Observations come from using your senses, including seeing, touching, hearing, smelling and tasting. Tasting should only...
05/08/2020

Observations come from using your senses, including seeing, touching, hearing, smelling and tasting. Tasting should only be done, if it is safe—food. And don’t smell really strong chemicals, like ammonia. You could actually burn the inside of your nose. Many things that we observe don’t make much sound, so that leaves most observations coming from sight and touch. Find something at home that you can observe and a piece of paper and pencil to record your observations, if you want to use them later to write a story. You could use a stuffed animal, a toy car or even a coffee mug. Your adult can help with the writing, if necessary. Common sight observations include things like size (use a ruler or compare to something—longer or shorter or the same length as a stapler), shape, color, parts, patterns and movement. Write down everything you see about your object.

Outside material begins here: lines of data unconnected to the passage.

(** * Understand Salah: transcript buffers, chunk batching and the
      recognise/translate pipeline

    A shallow embedding of the JavaScript sources:
    - the compact display buffer ([manageCompactTranscription]),
    - the cumulative display buffer ([manageCumulativeTranscription]),
    - the client's socket handlers around recording,
    - the server's socket handlers and [processAudioChunk].

    JavaScript strings are sequences of UTF-16 code units; [length],
    [lastIndexOf], [substring] and [slice] all count code units, so a string
    is embedded as the list of its code units. *)

From Stdlib Require Import ZArith NArith Ascii String Lia.
From stdpp Require Import base list.

Local Open Scope Z_scope.

(** ** JavaScript strings *)

Module JS.

Abbreviation jsstring := (list N).

(** A source literal made of ASCII characters, as code units. *)
Definition lit (s : string) : jsstring :=
  map N_of_ascii (list_ascii_of_string s).

Definition space : N := 0x20%N.
Definition newline : N := 0x0A%N.
Definition ellipsis : jsstring := lit "...".
Definition paragraphBreak : jsstring := [newline; newline].

(** WhiteSpace and LineTerminator code points, the set [trim] strips. *)
Definition isWhiteSpace (c : N) : bool :=
  ((0x09 <=? c) && (c <=? 0x0D) || (c =? 0x20) || (c =? 0xA0)
   || (c =? 0x1680) || (0x2000 <=? c) && (c <=? 0x200A)
   || (c =? 0x2028) || (c =? 0x2029) || (c =? 0x202F) || (c =? 0x205F)
   || (c =? 0x3000) || (c =? 0xFEFF))%N.

Fixpoint trimStart (s : jsstring) : jsstring :=
  match s with
  | c :: rest => if isWhiteSpace c then trimStart rest else s
  | [] => []
  end.

Definition trimEnd (s : jsstring) : jsstring :=
  reverse (trimStart (reverse s)).

Definition trim (s : jsstring) : jsstring := trimEnd (trimStart s).

(** [s.length] as the integer the source computes with. *)
Definition len (s : jsstring) : Z := Z.of_nat (length s).

Fixpoint startsWith (pat s : jsstring) : bool :=
  match pat, s with
  | [], _ => true
  | p :: pat', c :: s' => (p =? c)%N && startsWith pat' s'
  | _ :: _, [] => false
  end.

(** The descending scan of [lastIndexOf]: the greatest index [<= i] at which
    [pat] occurs, or [-1]. *)
Fixpoint searchDown (s pat : jsstring) (i : nat) : Z :=
  if startsWith pat (drop i s) then Z.of_nat i
  else match i with
       | O => -1
       | S j => searchDown s pat j
       end.

(** [s.lastIndexOf(pat, position)]: the start is [position] clamped between
    [0] and [s.length - pat.length]. *)
Definition lastIndexOf (s pat : jsstring) (position : Z) : Z :=
  if len s <? len pat then -1
  else searchDown s pat (Z.to_nat (Z.min (Z.max position 0) (len s - len pat))).

(** [s.substring(start)]: [start] is clamped between [0] and [s.length]. *)
Definition substring (s : jsstring) (start : Z) : jsstring :=
  drop (Z.to_nat (Z.min (Z.max start 0) (len s))) s.

(** [s.slice(start)]: a negative [start] counts from the end. *)
Definition slice (s : jsstring) (start : Z) : jsstring :=
  let from := if start <? 0 then Z.max (len s + start) 0
              else Z.min start (len s) in
  drop (Z.to_nat from) s.

(** [xs.join(sep)] on an array of strings. *)
Fixpoint join (sep : jsstring) (xs : list jsstring) : jsstring :=
  match xs with
  | [] => []
  | [x] => x
  | x :: rest => x ++ sep ++ join sep rest
  end.

(** Truthiness of a string value: the empty string is falsy. *)
Definition truthy (s : jsstring) : bool :=
  match s with [] => false | _ :: _ => true end.

(** The guard [text && text.trim()] on a field that may be absent
    ([undefined]): when it passes, the trimmed text the branch works with. *)
Definition presentText (text : option jsstring) : option jsstring :=
  match text with
  | Some s => if truthy s && truthy (trim s) then Some (trim s) else None
  | None => None
  end.

End JS.

Import JS.

(** ** The client's transcription buffer *)

(** The object literal [transcriptionBuffer]; both client variants declare
    it with the same five fields. *)
Record buffer := Buffer {
  arabic : jsstring;
  english : jsstring;
  lastUpdate : Z;
  pauseThreshold : Z;
  maxLength : Z
}.

Definition transcriptionBuffer : buffer :=
  {| arabic := []; english := []; lastUpdate := 0;
     pauseThreshold := 2000; maxLength := 300 |}.

Definition setArabic (s : jsstring) (b : buffer) : buffer :=
  {| arabic := s; english := english b; lastUpdate := lastUpdate b;
     pauseThreshold := pauseThreshold b; maxLength := maxLength b |}.

Definition setEnglish (s : jsstring) (b : buffer) : buffer :=
  {| arabic := arabic b; english := s; lastUpdate := lastUpdate b;
     pauseThreshold := pauseThreshold b; maxLength := maxLength b |}.

Definition setLastUpdate (t : Z) (b : buffer) : buffer :=
  {| arabic := arabic b; english := english b; lastUpdate := t;
     pauseThreshold := pauseThreshold b; maxLength := maxLength b |}.

(** The payload of a [transcription-update] event: an object whose [arabic]
    and [english] fields may each be absent. *)
Record update := Update {
  dataArabic : option jsstring;
  dataEnglish : option jsstring
}.

(** [clearTranscriptions]: both texts emptied, the clock reset. *)
Definition clearTranscriptions (b : buffer) : buffer :=
  setLastUpdate 0 (setEnglish [] (setArabic [] b)).

(** The text of the two boxes after [updateTranscriptionDisplay] (a box is
    rewritten only when its text differs from the trimmed content). *)
Definition arabicDisplay (b : buffer) : jsstring :=
  let arabicText := trim (arabic b) in
  if truthy arabicText then arabicText else lit "Waiting for speech...".

Definition englishDisplay (b : buffer) : jsstring :=
  let englishText := trim (english b) in
  if truthy englishText then englishText else lit "Waiting for translation...".

(** ** Compact policy *)

Module Compact.

(** [maxLength * 0.8] and the two thresholds [maxLength / 3] and
    [maxLength * 0.8 / 2] are number (double) expressions in the source.
    [maxLength] is only ever 300, for which the products are the integers
    240, 100 and 120 exactly; the embedding keeps integers, writes
    [maxLength * 0.8] as [maxLength * 8 / 10] and compares an index with a
    quotient by cross-multiplication. *)
Definition englishLimit (maxLength : Z) : Z := maxLength * 8 / 10.
(** [receive_transcript(payload)]; [None] is an HTTP 400 answer, given
    before anything is changed. *)
Definition receive_transcript (p : payload) (s : server) : option server :=
  match words p with
  | [] => None
  | _ =>
      let bad_influence :=
        match influence p with
        | Some i => negb (Qle_bool 0 i && Qle_bool i 1)
        | None => false
        end in
      if bad_influence then None
      else
        let influence_used :=
          match influence p with
          | Some i => i
          | None => DEFAULT_INFLUENCE
          end in
        let after :=
          fold_left
            (fun (acc : Blender.state * list Q) (sn : Q * vibe) =>
               let b := apply_burst (fst sn) (snd sn) (Some influence_used)
                                    (fst acc) in
               (b, tolist (current b)))
            (sentences p) (blender s, last_vibe s) in
        Some {| blender := fst after;
                anchor_available := anchor_available s;
                context_buffer := extend (context_buffer s) (words p);
                last_vibe := snd after;
                transcript_count := S (transcript_count s);
                _slow_pending := true;
                _slow_in_flight := _slow_in_flight s;
                slow_tasks := slow_tasks s;
                warm_task := warm_task s |}
  end.

(** The pieces of code the event loop runs without interruption, in any
    order the requests, timers and replies arrive in. *)
Inductive event : Type :=
| DecayTick (now : Q)
| Transcript (p : payload)
| SlowDone (r : reply) (now now' : Q)
| WarmDone (r : reply) (now now' : Q).
(** *** [Series.rolling(window).mean()]

    A negative window is rejected when the rolling object is built.
    Row [i] averages the observations among the last [window] rows ending
    at [i]; [min_periods] defaults to [window], so the cell is NaN unless
    the window holds [window] observations (and at least one). *)
Definition window_mean (w : nat) (rows : list cell) : cell :=
  let obs := present (drop (length rows - w) rows) in
  let nobs := length obs in
  if (w <=? nobs) && (0 <? nobs)
  then Num (Qred (Qsum obs / inject_Z (Z.of_nat nobs)))
  else NaN.

Definition rolling_mean (window : Z) (vs : list cell) : result (list cell) :=
  if (window <? 0)%Z then Raise ValueError
  else Ok ((λ i, window_mean (Z.to_nat window) (take (S i) vs))
             <$> seq 0 (length vs)).

(** *** [Series.diff()]: [s - s.shift(1)], NaN where either side is. *)
Definition cell_sub (a b : cell) : cell :=
  match a, b with
  | Num x, Num y => Num (Qred (x - y))
  | _, _ => NaN
  end.

Definition diff (vs : list cell) : list cell :=
  zip_with cell_sub vs (shift 1 vs).

(** *** Elementwise [<] and [&], and selection by a boolean mask.
    A comparison with NaN is false. *)
Definition cell_ltb (a b : cell) : bool :=
  match a, b with
  | Num x, Num y => Qltb x y
  | _, _ => false
  end.

Definition lt (a b : list cell) : list bool := zip_with cell_ltb a b.
Definition gt (a b : list cell) : list bool := zip_with cell_ltb b a.
Definition and_mask (m1 m2 : list bool) : list bool := zip_with andb m1 m2.

(** [s[mask]]: the rows of [s] whose mask entry is true. *)
Definition select (s : Series) (mask : list bool) : Series :=
  (filter (λ p, p.2 = true) (zip s mask)).*1.

(** *** The arithmetic of [numpy.cov] and [numpy.corrcoef]

    numpy computes in IEEE 754 binary64.  The steps of the two functions
    are written once, over the arithmetic they run in: [float64] is the
    arithmetic of the code, [exact] the real numbers, which give the
    value a float64 result approximates. *)
Record arith (F : Type) : Type := Arith {
  a_of_Z : Z → F;
  a_add : F → F → F;
  a_sub : F → F → F;
  a_mul : F → F → F;
  a_div : F → F → F;
  a_sqrt : F → F
}.
Arguments a_of_Z {F} _ _.
Arguments a_add {F} _ _ _.
Arguments a_sub {F} _ _ _.
Arguments a_mul {F} _ _ _.
Arguments a_div {F} _ _ _.
Arguments a_sqrt {F} _ _.

(** The double nearest to an integer (ties to even). *)
Definition float_of_Z (z : Z) : PrimFloat.float :=
  FloatOps.SF2Prim
    (SpecFloat.binary_normalize FloatOps.prec FloatOps.emax z 0 false).

(** The double a cell [Num q] enters the computation as: the quotient
    of numerator and denominator, correctly rounded. *)
Definition float_of_Q (q : Q) : PrimFloat.float :=
  PrimFloat.div (float_of_Z (Qnum q)) (float_of_Z (Zpos (Qden q))).

Definition float64 : arith PrimFloat.float :=
  {| a_of_Z := float_of_Z;
     a_add := PrimFloat.add;
     a_sub := PrimFloat.sub;
     a_mul := PrimFloat.mul;
     a_div := PrimFloat.div;
     a_sqrt := PrimFloat.sqrt |}.

Definition exact : arith R :=
  {| a_of_Z := IZR;
     a_add := Rplus;
     a_sub := Rminus;
     a_mul := Rmult;
     a_div := Rdiv;
     a_sqrt := sqrt |}.
(** ** The claims on the simulated cloud *)



(** In [orphan_world] the orphan of account [111] is deleted and awaited
    before the stack of [net.yaml] is created there. *)
Lemma orphans_settle_before_deploy_witness :
  (∃ cleanup deploys w2,
     trace (deploy_all "/b" (State orphan_world [] [])).2 = [] ++ cleanup ++ deploys ∧
     cleaned (account_stacks orphan_desired) (set_iter (all_accounts orphan_desired))
       orphan_world cleanup w2 ∧
     Forall deploy_phase_call deploys ∧
     ∀ account,
       deletes_first (filter (λ c, call_account c = Some account) (cleanup ++ deploys))
       = true) ∧
  trace (deploy_all "/b" (State orphan_world [] [])).2 =
    [AssumeRole "arn:aws:iam::111:role/RvmWorkflowRole" "rvm-deployment-111";
     ListStacks "111";
     DeleteStack "111" "rvm-provisioned-old-111";
     WaitStackDeleteComplete "111" "rvm-provisioned-old-111";
     AssumeRole "arn:aws:iam::111:role/RvmWorkflowRole" "rvm-deployment-111";
     CreateStack "111" "rvm-provisioned-net" "Resources: {}"].
Proof.
  split; [|by vm_compute].
  refine (proj1 (orphans_settle_before_deploy "/b" (State orphan_world [] [])
                   (State orphan_world [] []) (State orphan_world [] []) net_manifest
                   [TemplateConfig (Some "net.yaml") (Some ["111"])] orphan_desired _ _ _)).
  - reflexivity.
  - reflexivity.
  - by vm_compute.
Defined.

(** In [no_templates_world] the run is a soft failure; in
    [broken_manifest_world] it raises. *)
Lemma malformed_manifest_witness :
  deploy_all "/b" (State no_templates_world [] []) =
    (Ret empty_results, State no_templates_world [] [(WARNING, LogNoTemplatesSection)]) ∧
  deploy_all "/b" (State broken_manifest_world [] []) =
    (Raise (JSONDecodeError "Expecting value: line 1 column 1 (char 0)"),
     State broken_manifest_world [] []).
Proof.
  split.
  - apply (proj1 (malformed_manifest "/b" (State no_templates_world [] []))).
    reflexivity.
  - apply (proj1 (proj2 (malformed_manifest "/b" (State broken_manifest_world [] [])))).
    reflexivity.
Defined.

(** C7, as stated, fails for a manifest that cannot be parsed: [deploy_all]
    raises instead of returning the empty result, and it is [lambda_handler]
    that turns the exception into a response, with status 500. *)
Lemma unparsable_manifest_raises :
  (run (deploy_all "/b") broken_manifest_world).1 =
    Raise (JSONDecodeError "Expecting value: line 1 column 1 (char 0)") ∧
  (run (lambda_handler (Event (Some [S3Record "cfg" "rvm.zip"]))) uploaded_broken_world).1 =
    Ret (Response 500 (ErrorBody "Expecting value: line 1 column 1 (char 0)")).
Proof. split; by vm_compute. Qed.

(** C1: the code breaks the claim. For [net.yaml] and account [111] the first
    pass records the expected stack [rvm-provisioned-net-111], and the deploy
    loop submits the create under the name [rvm-provisioned-net], without the
    account id. *)
Theorem deploy_name_lacks_account_id :
  (∃ d, (run (collect_desired "/b" [TemplateConfig (Some "net.yaml") (Some ["111"])])
           net_world).1 = Ret d ∧
        elements <$> account_stacks d !! "111" = Some [expected_stack_name "net.yaml" "111"] ∧
        elements (expected_stacks d) = [expected_stack_name "net.yaml" "111"]) ∧
  expected_stack_name "net.yaml" "111" = "rvm-provisioned-net-111" ∧
  _generate_stack_name "net.yaml" = "rvm-provisioned-net" ∧
  trace first_run.2 =
    [AssumeRole "arn:aws:iam::111:role/RvmWorkflowRole" "rvm-deployment-111";
     ListStacks "111";
     AssumeRole "arn:aws:iam::111:role/RvmWorkflowRole" "rvm-deployment-111";
     CreateStack "111" (_generate_stack_name "net.yaml") "Resources: {}"].
Proof.
  split; [|split; [reflexivity|split; [reflexivity|by vm_compute]]].
  eexists. split; [by vm_compute|]. split; by vm_compute.
Qed.

(** C3: the code breaks the claim. The first run creates
    [rvm-provisioned-net] in account [111]; the second run, started in the
    world the first one left, finds that stack, does not find it among the
    expected names, deletes it as an orphan, and then fails to update it. *)
Theorem second_run_deletes_deployed_stack :
  first_run.1 = Ret (Results ["net.yaml:111"] [] []) ∧
  map_to_list (sim_account (world first_run.2) "111") =
    [("rvm-provisioned-net", "CREATE_COMPLETE")] ∧
  trace second_run.2 =
    [AssumeRole "arn:aws:iam::111:role/RvmWorkflowRole" "rvm-deployment-111";
     ListStacks "111";
     DeleteStack "111" "rvm-provisioned-net";
     WaitStackDeleteComplete "111" "rvm-provisioned-net";
     AssumeRole "arn:aws:iam::111:role/RvmWorkflowRole" "rvm-deployment-111";
     UpdateStack "111" "rvm-provisioned-net" "Resources: {}"] ∧
  second_run.1 = Ret (Results [] ["net.yaml:111"] ["rvm-provisioned-net:111"]) ∧
  map_to_list (sim_account (world second_run.2) "111") = [].
Proof. repeat split; by vm_compute. Qed.

(** C4: the code breaks the claim. In the second run of the first scenario
    the first pass expects [rvm-provisioned-net-111] in account [111] and the
    listing observes [rvm-provisioned-net] there. The plan the run carries
    out in that account deletes [rvm-provisioned-net] and updates
    [rvm-provisioned-net]: the sets to update and to delete share a stack,
    and the expected name is in none of the three sets, so their union is not
    the union of the expected and the observed names. In the first run
    already the one name created is not an expected name. *)
Theorem executed_plan_overlaps :
  ∃ d r account_existing_stacks expected observed,
    second_run_desired.1 = Ret d ∧
    account_stacks d !! "111" = Some expected ∧
    elements expected = ["rvm-provisioned-net-111"] ∧
    second_run_cleanup.1 = Ret (r, account_existing_stacks) ∧
    account_existing_stacks !! "111" = Some observed ∧
    elements (dom observed) = ["rvm-provisioned-net"] ∧
    trace second_run.2 =
      trace second_run_cleanup.2 ++
      [AssumeRole "arn:aws:iam::111:role/RvmWorkflowRole" "rvm-deployment-111";
       UpdateStack "111" "rvm-provisioned-net" "Resources: {}"] ∧
    elements (toCreate (executed_plan "111" (trace second_run.2))) = [] ∧
    elements (toUpdate (executed_plan "111" (trace second_run.2))) = ["rvm-provisioned-net"] ∧
    elements (toDelete (executed_plan "111" (trace second_run.2))) = ["rvm-provisioned-net"] ∧
    elements (toUpdate (executed_plan "111" (trace second_run.2))
              ∩ toDelete (executed_plan "111" (trace second_run.2)))
      = ["rvm-provisioned-net"] ∧
    elements (toCreate (executed_plan "111" (trace second_run.2))
              ∪ toUpdate (executed_plan "111" (trace second_run.2))
              ∪ toDelete (executed_plan "111" (trace second_run.2)))
      = ["rvm-provisioned-net"] ∧
    elements (expected ∪ dom observed) = ["rvm-provisioned-net-111"; "rvm-provisioned-net"] ∧
    elements (toCreate (executed_plan "111" (trace first_run.2))) = ["rvm-provisioned-net"].
Proof.
  eexists _, _, _, _, _.
  split; [by vm_compute|]. split; [by vm_compute|]. split; [by vm_compute|].
  split; [by vm_compute|]. split; [by vm_compute|].
  repeat split; by vm_compute.
Qed.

Touch observations include describing the texture, hardness, temperature, weight (use a scale or compare to something—more or less heavy than a stapler) and wetness. Write down everything you can feel by touching your object. Check out Raven Hill’s website (www.MiRavenHill.org) for a more complete list of observations. Some observations are based on change. For example, ask yourself questions like: Is it flexible? What happens is you press on it? What happens if you tap it gently? If you hold it up to the light, can you see through it? Once you have written all your observations, use those observations to write a story about your object. Your observations will help you write a great story. We would love it, if you would share your observations and story with us. Email [email protected] Or use Checkers, Raven Hill’s corn snake, for a subject. Checkers is always a favorite subject for observation.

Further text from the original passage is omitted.